SYMONS: Well, certainly not with the safety standards they have now. One of the big issues that we’ve been raising at National Wildlife Federation from the beginning is that there’s never been an assessment of the safety risk of tar sands pipelines. We saw a huge spill on the Kalamazoo River last year of almost a million gallons. It still hasn’t been cleaned up, and EPA says that tar sands is so toxic, it’s so difficult to clean up because of the nature - it sinks to the bottom, it’s heavy - they don’t know what to do with it.

So, the first thing we need is we need to look at all tar sands that are starting to be pumped through pipelines with old safety standards and get a full fledged evaluation and new safety standards put in place because, until we do that, this stuff can’t be transported safely at all.

GELLERMAN: Well, there are people who say even if there are no spills, it’s still no the right project, on any planet, because basically, according to NASA scientist James Hanson, if we burn this oil, it’s game over for the planet.

SYMONS: That’s the key thing in building a pipeline.

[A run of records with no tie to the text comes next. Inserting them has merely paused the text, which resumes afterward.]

Lemma search_values_sound (rec : Grid -> res (option Grid)) sched g i j :
  board g -> arc_consistent g -> in_range (i, j) ->
  (forall h h', board h -> arc_consistent h -> rec h = Done (Some h') ->
     solved_fixed_point h') ->
  forall ds g',
    (forall d, d ∈ ds -> d ∈ chars (dom g (i, j))) ->
    search_values rec sched g i j ds = Done (Some g') ->
    solved_fixed_point g'.
Proof.
  intros Hb Hac Hr Hrec.
  induction ds as [|d ds IH]; intros g' Hds Hrun; [done|].
  assert (forall d, d ∈ ds -> d ∈ chars (dom g (i, j))) as Hds'
    by (intros c Hc; apply Hds; by apply elem_of_cons; right).
  cbn [search_values] in Hrun.
  apply bind_Done_inv in Hrun as ([|] & Hok & Hrun); [|by apply IH].
  rewrite copy_id in Hrun.
  apply bind_Done_inv in Hrun as (g1 & Hset & Hrun).
  apply bind_Done_inv in Hrun as ([g2 [|]] & Hcons & Hrun); simpl in Hrun;
    [by apply IH|].
  apply bind_Done_inv in Hrun as ([h'|] & Hh & Hrun); [|by apply IH].
  injection Hrun as ->.
  unfold consistency in Hcons.
  destruct (consistency_loop_sound _ _ _ _ _
              (assign_pending_inv g i j d g1 Hb Hac Hr
                 (Hds d ltac:(by left)) Hset) Hcons) as [Hb2 Hac2].
  by eapply Hrec.
Qed.

(** Soundness of [search], whatever the selector. *)
Lemma search_sound {T} `{VarSelector T} (sel : T) sched fuel :
  forall g g',
    board g -> arc_consistent g ->
    search fuel sched g sel = Done (Some g') -> solved_fixed_point g'.
Proof.
  induction fuel as [|fuel IH]; intros g g' Hb Hac Hrun; [done|].
  cbn [search] in Hrun.
  apply bind_Done_inv in Hrun as ([|] & Hsolved & Hrun).
  { injection Hrun as <-. by split_and!. }
  apply bind_Done_inv in Hrun as ([[i j]|] & Hsel & Hrun); [|done].
  apply bind_Done_inv in Hrun as (d & Hd & Hrun).
  unfold get_cells in Hd.
  eapply search_values_sound; [done|done| | | |exact Hrun].
  - eapply cell_at_in_range; [apply Hb|done].
  - intros h h' Hh1 Hh2 Hh3. by eapply IH.
  - intros c Hc. by rewrite (cell_at_Done_dom _ _ _ _ Hd).
Qed.

End Search.

(** ** Solved boards *)

Section Solved.

Implicit Types (g : Grid) (q p : coord) (u : list coord).

(** The 27 groups: nine distinct cells of the board each, any two of
    them peers of one another. *)
Lemma units_facts :
  Forall (fun u =>
    NoDup u /\ length u = 9 /\ Forall in_range u /\
    Forall (fun q => Forall (fun q' => q = q' \/ q' ∈ peers q) u) u) units.
Proof. apply (bool_decide_unpack _). vm_compute. exact I. Qed.

Lemma is_solved_fixed g q :
  is_solved g = Done true -> in_range q -> fixed g q.
Proof.
  intros Hs Hq. apply all_coords_in_range in Hq.
  destruct (is_solved_scan_true _ _ Hs q Hq) as (d & Hd & Hl).
  destruct q as [i j]. simpl in Hd. unfold fixed.
  by rewrite (cell_at_Done_dom _ _ _ _ Hd).
Qed.

(** In a group of a solved fixed point no digit occurs twice. *)
Lemma unit_values_distinct g u q q' d :
  solved_fixed_point g -> u ∈ units -> q ∈ u -> q' ∈ u ->
  dom g q = str1 d -> dom g q' = str1 d -> q = q'.
Proof.
  intros (Hb & Hac & Hs) Hu Hq Hq' Hd Hd'.
  pose proof (proj1 (Forall_forall _ _) units_facts u Hu)
    as (Hnd & Hlen & Hr & Hpeers).
  pose proof (proj1 (Forall_forall _ _) Hpeers q Hq) as Hp. simpl in Hp.
  destruct (proj1 (Forall_forall _ _) Hp q' Hq') as [E|Hin]; [done|].
  exfalso.
  pose proof (proj1 (Forall_forall _ _) Hr q Hq) as Hrq.
  pose proof (proj1 (Forall_all_coords _) Hac q Hrq
                (is_solved_fixed _ _ Hs Hrq)) as Hprop.
  pose proof (proj1 (Forall_forall _ _) Hprop q' Hin) as Ha.
  rewrite Hd, Hd' in Ha. apply Forall_cons in Ha as [Ha _].
  apply Ha. by left.
Qed.

Lemma first_char_fixed g q :
  fixed g q -> exists d, dom g q = str1 d.
Proof. apply len_1_inv. Qed.

(** In a group of a solved fixed point every digit occurs. *)
Lemma unit_values_cover g u d :
  solved_fixed_point g -> u ∈ units -> d ∈ digits ->
  exists q, q ∈ u /\ dom g q = str1 d.
Proof.
  intros Hsol Hu Hd. pose proof Hsol as (Hb & Hac & Hs).
  pose proof (proj1 (Forall_forall _ _) units_facts u Hu)
    as (Hnd & Hlen & Hr & Hpeers).
  set (f := fun q => default "0"%char (head (chars (dom g q)))).
  assert (forall q, q ∈ u -> dom g q = str1 (f q)) as Hf.
  { intros q Hq.
    pose proof (proj1 (Forall_forall _ _) Hr q Hq) as Hrq.
    destruct (first_char_fixed g q (is_solved_fixed _ _ Hs Hrq)) as [c Hc].
    unfold f. by rewrite Hc. }
  assert (NoDup (f <$> u)) as Hnd'.
  { apply NoDup_fmap_2_strong; [|done]. intros q q' Hq Hq' E.
    eapply (unit_values_distinct g u q q' (f q)); try done.
    - by apply Hf.
    - rewrite E. by apply Hf. }
  assert ((f <$> u) ≡ₚ digits) as Hperm.
  { apply submseteq_length_Permutation.
    - apply NoDup_submseteq; [done|]. intros c Hc.
      apply list_elem_of_fmap in Hc as (q & E & Hq). rewrite E.
      pose proof (proj1 (Forall_forall _ _) Hr q Hq) as Hrq.
      destruct Hb as [_ Hc].
      destruct (proj1 (Forall_all_coords _) Hc q Hrq) as (_ & _ & Hdig).
      rewrite (Hf q Hq) in Hdig. by apply Forall_cons in Hdig as [? _].
    - rewrite length_fmap, Hlen. done. }
  rewrite <- Hperm in Hd. apply list_elem_of_fmap in Hd as (q & E & Hq).
  exists q. split; [done|]. rewrite E. by apply Hf.
Qed.
(** [AddParameters.leave_FunctionDef].  ([found_method] is set here and
    read nowhere.) *)
Definition AddParameters_leave_FunctionDef (method_name : string) (missing_params : odict)
    (original_node updated_node : stmt) : result stmt :=
  match original_node, updated_node with
  | FunctionDef original_name _ _, FunctionDef name ps body =>
      if String.eqb original_name method_name then
        new_params ← _update_parameters missing_params ps;
        updated_body ← _update_docstring missing_params body;
        mret (FunctionDef name new_params updated_body)
      else mret updated_node
  | _, _ => mret updated_node
  end.

Definition AddParameters (method_name : string) (missing_params : odict) : CSTTransformer :=
  {| leave_FunctionDef := AddParameters_leave_FunctionDef method_name missing_params |}.

End Script.

(** [AddImports]: the statements to add and the [added] flag. *)
Record AddImports : Type := {
  imports_to_add : list stmt;
  added : bool;
}.

(** The [for idx, stmt in enumerate(updated_node.body)] loop of
    [AddImports.leave_Module]; the result is [insertion_index], which is
    [0] before the loop and stays so when the loop ends without [break]. *)
Fixpoint insertion_index_loop (stmts : list (nat * stmt)) : result nat :=
  match stmts with
  | [] => Ok 0
  | (idx, SimpleStatementLine []) :: _ => Raise IndexError
  | (idx, SimpleStatementLine ((Import _ | ImportFrom _ _) :: _)) :: rest =>
      insertion_index_loop rest
  | (idx, _) :: _ => Ok idx
  end.
Lemma run_twice_witness :
  architecture linux64 = Return ("64bit", "ELF") /\
  machine linux64 = Return "x86_64" /\
  (run linux64 ;;; run linux64) w0
  = (Return tt,
     World (heap w0 ++ [record "64bit" "ELF" "x86_64"; record "64bit" "ELF" "x86_64"])
       (stdout w0
        +:+ (labelled_line "Architecture:" "64bit" +:+ labelled_line "Machine:" "x86_64")
        +:+ (labelled_line "Architecture:" "64bit" +:+ labelled_line "Machine:" "x86_64"))).
Proof.
  split; [reflexivity |]. split; [reflexivity |].
  apply (run_twice linux64 w0 "64bit" "ELF" "x86_64"); reflexivity.
Defined.

Lemma not_esc (c : ascii) :
  Ascii.eqb esc c = false -> Nat.eqb (nat_of_ascii c) 27 = false.
Proof.
  intros H. destruct (Nat.eqb_spec (nat_of_ascii c) 27) as [E|]; [| reflexivity].
  assert (c = esc) as ->.
  { rewrite <- (ascii_nat_embedding c), E. reflexivity. }
  rewrite Ascii.eqb_refl in H. discriminate H.
Qed.

(** Text without the control byte is shown as it is. *)
Lemma display_plain (s t : string) :
  contains_char esc s = false ->
  Terminal.display_from Terminal.Text (s +:+ t)
  = s +:+ Terminal.display_from Terminal.Text t.
Proof.
  induction s as [|c s IH]; intros H; [reflexivity |].
  change (contains_char esc (String c s))
    with (if Ascii.eqb esc c then true else contains_char esc s) in H.
  destruct (Ascii.eqb esc c) eqn:Hc; [discriminate H |].
  rewrite !append_cons.
  change (Terminal.display_from Terminal.Text (String c (s +:+ t)))
    with (if Nat.eqb (nat_of_ascii c) 27
          then Terminal.display_from Terminal.Escape (s +:+ t)
          else String c (Terminal.display_from Terminal.Text (s +:+ t))).
  rewrite (not_esc c Hc). now rewrite IH.
Qed.

Lemma display_labelled_line (label value t : string) :
  contains_char esc label = false ->
  contains_char esc value = false ->
  Terminal.display_from Terminal.Text (labelled_line label value +:+ t)
  = label +:+ " " +:+ value +:+ nl +:+ Terminal.display_from Terminal.Text t.
Proof.
  intros Hl Hv. unfold labelled_line. rewrite !append_assoc.
  change (Terminal.display_from Terminal.Text
            (Fore_GREEN +:+ label +:+ Style_RESET_ALL +:+ " " +:+ value +:+ nl +:+ t))
    with (Terminal.display_from Terminal.Text
            (label +:+ Style_RESET_ALL +:+ " " +:+ value +:+ nl +:+ t)).
  rewrite (display_plain label _ Hl).
  change (Terminal.display_from Terminal.Text
            (Style_RESET_ALL +:+ " " +:+ value +:+ nl +:+ t))
    with (" " +:+ Terminal.display_from Terminal.Text (value +:+ nl +:+ t)).
  rewrite (display_plain value _ Hv).
  now rewrite (display_plain nl t eq_refl).
Qed.

(** X8: on every host whose queries succeed with values free of the
    control byte ESC, what a terminal shows of [run]'s output is the plain
    two-line format: [Architecture: ], the bits and a line break, then
    [Machine: ], the machine string and a line break. *)
Theorem run_displays_plain_format h w bits linkage m :
  architecture h = Return (bits, linkage) ->
  machine h = Return m ->
  contains_char esc bits = false ->
  contains_char esc m = false ->
  exists w' out,
    run h w = (Return tt, w') /\
    stdout w' = stdout w +:+ out /\
    Terminal.display out
    = "Architecture: " +:+ bits +:+ nl +:+ "Machine: " +:+ m +:+ nl.
Proof.
  intros Ha Hm Hb Hmm. do 2 eexists.
  split; [apply (run_returns h w bits linkage m Ha Hm) |].
  split; [reflexivity |].
  unfold Terminal.display.
  rewrite (display_labelled_line "Architecture:" bits _ eq_refl Hb).
  rewrite <- (append_empty_r (labelled_line "Machine:" m)).
  rewrite (display_labelled_line "Machine:" m "" eq_refl Hmm).
  reflexivity.
Qed.

Lemma run_displays_plain_format_witness :
  architecture unknown_machine = Return ("64bit", "ELF") /\
  machine unknown_machine = Return "" /\
  contains_char esc "64bit" = false /\
  contains_char esc "" = false /\
  exists w' out,
    run unknown_machine w0 = (Return tt, w') /\
    stdout w' = stdout w0 +:+ out /\
    Terminal.display out
    = "Architecture: " +:+ "64bit" +:+ nl +:+ "Machine: " +:+ "" +:+ nl.
Proof.
  split; [reflexivity |]. split; [reflexivity |].
  split; [reflexivity |]. split; [reflexivity |].
  apply (run_displays_plain_format unknown_machine w0 "64bit" "ELF" "");
    reflexivity.
Defined.

(** X9: [get_architecture_info] never writes to standard output; it adds
    one dict to the store when it returns and none when it raises, and the
    reference it returns is the address of the dict it added. *)
Theorem get_architecture_info_effects h w :
  stdout (snd (get_architecture_info h w)) = stdout w /\
  match fst (get_architecture_info h w) with
  | Return info =>
      length (heap (snd (get_architecture_info h w))) = S (length (heap w)) /\
      info = length (heap w)
  | Raise _ => heap (snd (get_architecture_info h w)) = heap w
  end.
Proof.
  unfold get_architecture_info, bind, lift, alloc.
  destruct (architecture h) as [p|e1]; simpl; [| now split].
  destruct (machine h) as [m|e2]; simpl; [| now split].
  split; [reflexivity |]. split; [| reflexivity].
  rewrite length_app. simpl. lia.
Qed.
(** [l] without one leading character of [chars], if it starts with one. *)
Fixpoint tira_um (chars : list (list ascii)) (l : list ascii)
  : option (list ascii) :=
  match chars with
  | [] => None
  | p :: chars' =>
      match sem_prefixo p l with
      | Some r => Some r
      | None => tira_um chars' l
      end
  end.

(** Dropping leading characters of [chars], at most [n] of them. *)
Fixpoint apara (chars : list (list ascii)) (n : nat) (l : list ascii)
  : list ascii :=
  match n with
  | 0 => l
  | S n' =>
      match tira_um chars l with
      | Some r => apara chars n' r
      | None => l
      end
  end.

(** [lstrip] and [rstrip] on the bytes; at the end of the text the bytes
    of a character are met in reverse. *)
Definition lstrip_bytes (l : list ascii) : list ascii :=
  apara isspace (length l) l.

Definition rstrip_bytes (l : list ascii) : list ascii :=
  rev (apara (map (@rev ascii) isspace) (length l) (rev l)).

Definition lstrip (s : string) : string :=
  string_of_list_ascii (lstrip_bytes (list_ascii_of_string s)).

Definition rstrip (s : string) : string :=
  string_of_list_ascii (rstrip_bytes (list_ascii_of_string s)).

(** [s.strip()] *)
Definition strip (s : string) : string :=
  string_of_list_ascii
    (rstrip_bytes (lstrip_bytes (list_ascii_of_string s))).

(** The object returned by [generate_content]: reading its [text]
    property may itself raise (a reply without usable parts). *)
Record resposta : Type := { text : result string }.

(** What the function reads from outside: whether the import of the
    client library succeeded, the two credential sources, and the calls
    into the client library. *)
Record ambiente : Type := {
  GEMINI_OK : bool;
  secrets_get : string -> result (option string);
  environ_get : string -> option string;
  genai_configure : string -> result unit;
  genai_GenerativeModel : string -> result unit;
  generate_content : string -> result resposta
}.

(** Truth value of a credential: [None] and the empty string are false. *)
Definition truthy_opt (k : option string) : bool :=
  match k with
  | None => false
  | Some s => truthy s
  end.

(** How an f-string renders the result of [dict.get]. *)
Definition fmt (v : option string) : string :=
  match v with
  | Some s => s
  | None => "None"
  end.

Definition nl : string := String (ascii_of_nat 10) EmptyString.

Definition linhas (ls : list string) : string :=
  fold_right (fun l acc => (l ++ nl ++ acc)%string) EmptyString ls.

Definition monta_prompt (carreira_codigo descricao_base : string) : string :=
  (linhas
     [ "";
       "        Você é um orientador vocacional jurídico.";
       "        Explique de forma detalhada a carreira de "
         ++ fmt (dict_get carreira_codigo CARREIRAS) ++ ".";
       "        ";
       "        Divida a resposta em:";
       "        1. Visão geral";
       "        2. Atividades típicas";
       "        3. Habilidades necessárias";
       "        4. Perfil ideal";
       "        5. Desafios da carreira";
       "        ";
       "        Texto base para expandir:";
       "        '" ++ descricao_base ++ "'" ]
   ++ "        ")%string.

(** The credential lookup: [st.secrets] first (any exception there counts
    as no key), then the process environment. *)
Definition obter_api_key (amb : ambiente) : option string :=
  let api_key :=
    match secrets_get amb "GEMINI_API_KEY" with
    | Ok k => k
    | Raise _ => None
    end in
  if negb (truthy_opt api_key) then environ_get amb "GEMINI_API_KEY"
  else api_key.

(** The body of the final [try] block. *)
Definition pedido (amb : ambiente) (api_key carreira_codigo descricao_base : string)
  : result string :=
  _ <- genai_configure amb api_key ;;
  _ <- genai_GenerativeModel amb "gemini-1.5-flash" ;;
  let prompt := monta_prompt carreira_codigo descricao_base in
  r <- generate_content amb prompt ;;
  t <- text r ;;
  Ok (strip t).

Definition get_gemini_descricao (amb : ambiente) (carreira_codigo : string)
  : result string :=
  let descricao_base :=
    match dict_get carreira_codigo DESCRICOES_BASE with
    | Some d => d
    | None => ""
    end in
  if negb (GEMINI_OK amb) then Ok descricao_base
  else
    match obter_api_key amb with
    | None => Ok descricao_base
    | Some api_key =>
        if negb (truthy api_key) then Ok descricao_base
        else
          try_except (pedido amb api_key carreira_codigo descricao_base)
                     (Ok descricao_base)
    end.

End Narrative.

(* ================================================================= *)
(** * Result Log *)

Module ResultLog.

(** A value held in a record or in a table cell. *)
Inductive cell : Type :=
| CStr (s : string)
| CInt (n : nat)
| CFloat (q : Q)
| CNaN.

(** [p / total * 100] on exact rationals. *)
Definition percentual (p total : nat) : Q :=
  (inject_Z (Z.of_nat p) / inject_Z (Z.of_nat total) * 100)%Q.

(** [x or 1] on an [int]: 0 is the only false value. *)
Definition or_1 (x : nat) : nat :=
  match x with
  | 0 => 1
  | _ => x
  end.

(** The record [linha] built by [salvar_resultado_csv]; [agora] is the
    value of [datetime.now().isoformat()]. *)
Definition monta_linha (agora nome : string) (resultados : dict string nat)
  (carreira_final : string) : dict string cell :=
  let total := or_1 (sum (values resultados)) in
  let linha :=
    [ ("timestamp", CStr agora);
      ("nome", CStr nome);
      ("carreira_final", CStr carreira_final) ] in
  fold_left
    (fun linha cp =>
       let '(c, p) := cp in
       let linha := dict_set ("pontos_" ++ c)%string (CInt p) linha in
       dict_set ("perc_" ++ c)%string (CFloat (percentual p total)) linha)
    resultados linha.

(** A table: column labels and rows of cells, one cell per column. *)
Record DataFrame : Type := {
  columns : list string;
  rows : list (list cell)
}.

(** [pd.DataFrame([linha])] *)
Definition DataFrame_of (linha : dict string cell) : DataFrame :=
  {| columns := keys linha; rows := [values linha] |}.

(** [len(df)] *)
Definition len (df : DataFrame) : nat := length (rows df).

Definition cell_at (cols : list string) (row : list cell) (c : string) : cell :=
  match dict_get c (combine cols row) with
  | Some v => v
  | None => CNaN
  end.

(** The rows of [df] laid out on the columns [cols]; a column [df] does
    not have is filled with NaN. *)
Definition reindex (cols : list string) (df : DataFrame) : list (list cell) :=
  map (fun row => map (cell_at (columns df) row) cols) (rows df).

(** The type pandas gives a concatenated column.  A column of text keeps
    its cells as they are ([object]); a column in which every cell is a
    number or NaN becomes [float64] as soon as one cell is a float or NaN,
    and then its integers are turned into floats. *)
Definition numerica (v : cell) : bool :=
  match v with
  | CStr _ => false
  | _ => true
  end.

Definition flutuante (v : cell) : bool :=
  match v with
  | CFloat _ | CNaN => true
  | _ => false
  end.

Definition para_float (v : cell) : cell :=
  match v with
  | CInt n => CFloat (inject_Z (Z.of_nat n))
  | _ => v
  end.

Definition promove (cols : list string) (linhas : list (list cell))
  (c : string) : bool :=
  forallb (fun row => numerica (cell_at cols row c)) linhas
  && existsb (fun row => flutuante (cell_at cols row c)) linhas.

Definition ajusta (cols : list string) (linhas : list (list cell))
  (row : list cell) : list cell :=
  map (fun c =>
         let v := cell_at cols row c in
         if promove cols linhas c then para_float v else v)
      cols.

(** [pd.concat([a, b], ignore_index=True)]: the columns of [a] followed by
    the columns only [b] has, the rows of [a] followed by the rows of [b],
    each column brought to its common type. *)
Definition concat (a b : DataFrame) : DataFrame :=
  let cols :=
    columns a ++
    filter (fun c => negb (existsb (String.eqb c) (columns a))) (columns b) in
  let linhas := reindex cols a ++ reindex cols b in
  {| columns := cols; rows := map (ajusta cols linhas) linhas |}.

(** The serialisation of a table to a CSV file and back belongs to
    pandas; the script is written against it.  [arquivo] is a file's
    content, and the state of the path [resultados.csv] is
    [option arquivo] ([None]: no such file). *)
Section Log.

Variable arquivo : Type.
Variable to_csv : DataFrame -> arquivo.
Variable read_csv : arquivo -> result DataFrame.

(** [pd.read_csv("resultados.csv")] *)
Definition pd_read_csv (fs : option arquivo) : result DataFrame :=
  match fs with
  | None => Raise FileNotFoundError
  | Some f => read_csv f
  end.

(** [try: m  except FileNotFoundError: h] *)
Definition except_FileNotFoundError {A} (m h : result A) : result A :=
  match m with
  | Raise FileNotFoundError => h
  | _ => m
  end.

(** [salvar_resultado_csv]: returns the new state of the log file. *)
Definition salvar_resultado_csv (fs : option arquivo) (agora nome : string)
  (resultados : dict string nat) (carreira_final : string)
  : result (option arquivo) :=
  let linha := monta_linha agora nome resultados carreira_final in
  let df_novo := DataFrame_of linha in
  df <- except_FileNotFoundError
          (df_antigo <- pd_read_csv fs ;; Ok (concat df_antigo df_novo))
          (Ok df_novo) ;;
  Ok (Some (to_csv df)).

When you build a pipeline, you’re not deciding where you’re going to get your oil tomorrow or the next year or even five years down the road. You’re really deciding where our kids are going to get their oil way down the road. And, when you look at tar sands development, you’re looking at a huge store of carbon up in Canada, and if we start burning that, it causes far more pollution than even conventional oil. We need to be moving the other direction. We need to be moving to American renewable energy sources that don’t spill, that don’t pollute and that don’t run out.

GELLERMAN: It would be amazing if the decision were to kill the pipeline, because that would mean that the United States wasn’t going to tap into the world’s second largest proven reserves of oil.

SYMONS: You know, that’s a false choice though, because at the end of the day, we know one thing for sure - we know that our addiction to oil is at a dead end. It’s not whether we draw a line in the sand. It’s whether the nation stands up and draws a line in the sand and says, “We’re going to take clean energy seriously, and we want to put our dollars behind it.”

GELLERMAN: So, you think opponents to the pipeline are going to sign onto this? Because we spoke to many opponents, Bill McKibben, for one, and he said, you know, this is the line in the tar sands. If the president doesn’t do what we think he should do, we may withhold our active support.

SYMONS: I think the equation is the other way in this case. The real question is whether Washington responds when people get roused to the point that they did here. We saw hundreds of thousands of comments, we saw people marching in front of the White House, even people being arrested in front of the White House, but importantly, we saw thousands of people gathering at town halls along the pipeline route.

I think there’s a new awareness here, and I think politicians on both sides of the aisle, and whether they’re in the White House or in Congress or in state houses, need to really pay attention that Americans expect and deserve a better energy future than this type of investment represents.

GELLERMAN: When you heard the news were you celebrating?

SYMONS: Yeah, we’re excited today. I mean, there’s no question about it, because there were days in this fight where it’s been a really long haul. I mean, I’ve talked to people on both sides of the border - in Canada and in the United States - that have been really trampled in this process, and I think the judgment is going to come out right on this because it’s hard to imagine that we would come out any other way.

GELLERMAN: Jeremy Symons is Senior Vice President for conservation and education at the National Wildlife Federation in Washington, DC. Mr. Symons, thank you very much.

SYMONS: Thanks for having me on the show!